Rosamond had been prepared for Will's visit, and she received him with a
languid coldness which Lydgate accounted for by her nervous exhaustion,
of which he could not suppose that it had any relation to Will.
And when she sat in silence bending over a bit of work, he innocently
apologized for her in an indirect way by begging her to lean backward
and rest. Will was miserable in the necessity for playing the part
of a friend who was making his first appearance and greeting to Rosamond,
while his thoughts were busy about her feeling since that scene
of yesterday, which seemed still inexorably to enclose them both,
like the painful vision of a double madness. It happened that nothing
called Lydgate out of the room; but when Rosamond poured out the tea,
and Will came near to fetch it, she placed a tiny bit of folded
paper in his saucer. He saw it and secured it quickly, but as he
went back to his inn he had no eagerness to unfold the paper.
What Rosamond had written to him would probably deepen the painful
impressions of the evening. Still, he opened and read it by his
bed-candle. There were only these few words in her neatly flowing hand:--
"I have told Mrs. Casaubon. She is not under any mistake about you.
I told her because she came to see me and was very kind. You will
have nothing to reproach me with now. I shall not have made any
difference to you."
The effect of these words was not quite all gladness. As Will dwelt
on them with excited imagination, he felt his cheeks and ears burning
at the thought of what had occurred between Dorothea and Rosamond--
at the uncertainty how far Dorothea might still feel her dignity
wounded in having an explanation of his conduct offered to her.

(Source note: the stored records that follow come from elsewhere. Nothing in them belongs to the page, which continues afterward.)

Lemma groups_value (fuel : nat) : forall n,
  0 <= n < 128 ^ Z.of_nat fuel ->
  fold_left group_step (groups fuel n []) 0 = n.
Proof.
  induction fuel as [|fuel IH]; intros n Hn.
  - simpl in *. lia.
  - simpl groups. destruct (Z.eqb_spec n 0) as [->|Hnz]; [reflexivity|].
    rewrite groups_app, fold_left_app. simpl.
    rewrite Z.shiftr_div_pow2 by lia. change (2 ^ 7) with 128.
    rewrite IH.
    + unfold group_step. destruct (group_of n) as [_ ->]; [lia|].
      pose proof (Z.div_mod n 128 ltac:(lia)). lia.
    + rewrite Nat2Z.inj_succ, Z.pow_succ_r in Hn by lia.
      split; [apply Z.div_pos; lia|].
      apply Z.div_lt_upper_bound; lia.
Qed.

(** One turn of a varint reader on a [w]-bit register holding
    [n mod 2^w]. *)
Lemma accumulate_wrap (w n b : Z) :
  7 <= w -> 0 <= n -> is_byte b ->
  Z.lor (Z.shiftl (n mod 2 ^ w) 7 mod 2 ^ w) (Z.land b 0x7f)
  = group_step n b mod 2 ^ w.
Proof.
  intros Hw Hn Hb. unfold group_step.
  assert (0 < 2 ^ w) by (apply Z.pow_pos_nonneg; lia).
  pose proof (Z.mod_pos_bound n (2 ^ w) ltac:(lia)).
  pose proof (Z.mod_pos_bound b 128 ltac:(lia)).
  rewrite low7_of_byte.
  rewrite lor_shiftl7_wrap by lia.
  rewrite Z.add_mod, Z.mul_mod_idemp_l, <- Z.add_mod by lia.
  reflexivity.
Qed.

(** *** The dissector's reader *)

Lemma get_index_app (pre suf : list Z) (b : Z) :
  Dissector.get_index (pre ++ b :: suf) (zlen pre) = Some b.
Proof.
  unfold Dissector.get_index, zlen.
  destruct (Z.ltb_spec (Z.of_nat (length pre)) 0); [lia|].
  rewrite Nat2Z.id, nth_error_app2 by lia.
  now rewrite Nat.sub_diag.
Qed.

Lemma bit32_small (x : Z) : 0 <= x < 2 ^ 32 -> Dissector.bit32 x = x.
Proof. intros H. unfold Dissector.bit32. now apply Z.mod_small. Qed.

(** One turn of the loop on a register holding [n mod 2^32]. *)
Lemma lua_accumulate (n b : Z) :
  0 <= n -> is_byte b ->
  Dissector.bit32_bor (Dissector.bit32_lshift (n mod 2 ^ 32) 7)
                      (Dissector.bit32_band b 0x7f)
  = group_step n b mod 2 ^ 32.
Proof.
  intros Hn Hb. unfold Dissector.bit32_bor, Dissector.bit32_lshift,
    Dissector.bit32_band.
  pose proof (Z.mod_pos_bound n (2 ^ 32) ltac:(lia)) as Hr.
  pose proof (Z.mod_pos_bound b 128 ltac:(lia)) as Hd.
  assert (Hb32 : 0 <= b < 2 ^ 32) by (unfold is_byte in Hb; lia).
  rewrite (bit32_small (n mod 2 ^ 32)) by lia.
  rewrite (bit32_small b) by lia.
  rewrite (bit32_small 0x7f) by lia.
  rewrite (bit32_small (Z.land b 0x7f)) by (rewrite low7_of_byte; lia).
  unfold Dissector.bit32. rewrite Z.mod_mod by lia.
  apply accumulate_wrap; [lia|assumption|assumption].
Qed.

Lemma lua_cont_bit (b : Z) :
  is_byte b -> (Dissector.bit32_band b 0x80 =? 0) = (b <? 128).
Proof.
  intros Hb. unfold Dissector.bit32_band.
  rewrite (bit32_small b) by (unfold is_byte in Hb; lia).
  rewrite (bit32_small 0x80) by lia.
  now apply cont_bit_of_byte.
Qed.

There might still remain in her mind a changed association with him
which made an irremediable difference--a lasting flaw. With active
fancy he wrought himself into a state of doubt little more easy
than that of the man who has escaped from wreck by night and stands
on unknown ground in the darkness. Until that wretched yesterday--
except the moment of vexation long ago in the very same room and
in the very same presence--all their vision, all their thought of
each other, had been as in a world apart, where the sunshine fell on
tall white lilies, where no evil lurked, and no other soul entered.
But now--would Dorothea meet him in that world again?